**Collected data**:

(** * Webhook listener of the activepieces-orchestrator skill

    A shallow embedding of [scripts/webhook-server.py]: the request parsing of
    [do_POST], the dispatch of [handle_action] and the five action handlers,
    followed by the properties of the listener that the design document
    states about them.

    Python values are dynamically typed, so the embedding works on a type of
    JSON-shaped values; an operation that Python rejects at run time
    ([5 .upper()], [None[:100]]) raises in the embedding as well.  Effects
    (lines printed, child processes started) are threaded through a small
    state-and-exception monad. *)

From Stdlib Require Import String Ascii List ZArith Bool Lia SpecFloat DecimalString.
Import ListNotations.
Open Scope string_scope.

(** ** Strings

    A Python [str] is modelled by [string]; every [ascii] stands for the
    character with that code (0..255). *)

Definition is_empty (s : string) : bool :=
  match s with EmptyString => true | String _ _ => false end.

(** [str.isspace] on one character with a code below 256. *)
Definition isspace (c : ascii) : bool :=
  let n := nat_of_ascii c in
  (((9 <=? n) && (n <=? 13)) || ((28 <=? n) && (n <=? 32))
   || (n =? 133) || (n =? 160))%nat.

Fixpoint lstrip (s : string) : string :=
  match s with
  | EmptyString => EmptyString
  | String c s' => if isspace c then lstrip s' else s
  end.

Fixpoint rstrip (s : string) : string :=
  match s with
  | EmptyString => EmptyString
  | String c s' =>
      match rstrip s' with
      | EmptyString => if isspace c then EmptyString else String c EmptyString
      | r => String c r
      end
  end.

(** [s.strip()] *)
Definition strip (s : string) : string := rstrip (lstrip s).

(** [s.replace(old, new)] for a one-character [old], the only form the
    handlers use. *)
Fixpoint replace (old : ascii) (new : string) (s : string) : string :=
  match s with
  | EmptyString => EmptyString
  | String c s' =>
      if Ascii.eqb c old then new ++ replace old new s'
      else String c (replace old new s')
  end.

(** [s.startswith(p)] *)
Definition startswith (s p : string) : bool := String.prefix p s.

(** [s[:n]] *)
Fixpoint str_take (n : nat) (s : string) : string :=
  match n, s with
  | S n', String c s' => String c (str_take n' s')
  | _, _ => EmptyString
  end.

Definition dquote : ascii := "034"%char.
Definition squote : ascii := "039"%char.
Definition newline : ascii := "010"%char.
Definition backslash : ascii := "092"%char.
Definition str1 (c : ascii) : string := String c EmptyString.

(** [str(n)] for a length. *)
Definition str_of_nat (n : nat) : string := NilEmpty.string_of_uint (Nat.to_uint n).

(** ** Values *)

#[local] Set Warnings "-register-all".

**Description of the task**: Return exactly what appears above, from the first line of the entries to the line with "A Python [str]", inclusive.

**Finished exercise**:
(** * Webhook listener of the activepieces-orchestrator skill

    A shallow embedding of [scripts/webhook-server.py]: the request parsing of
    [do_POST], the dispatch of [handle_action] and the five action handlers,
    followed by the properties of the listener that the design document
    states about them.

    Python values are dynamically typed, so the embedding works on a type of
    JSON-shaped values; an operation that Python rejects at run time
    ([5 .upper()], [None[:100]]) raises in the embedding as well.  Effects
    (lines printed, child processes started) are threaded through a small
    state-and-exception monad. *)

From Stdlib Require Import String Ascii List ZArith Bool Lia SpecFloat DecimalString.
Import ListNotations.
Open Scope string_scope.

(** ** Strings

    A Python [str] is modelled by [string]; every [ascii] stands for the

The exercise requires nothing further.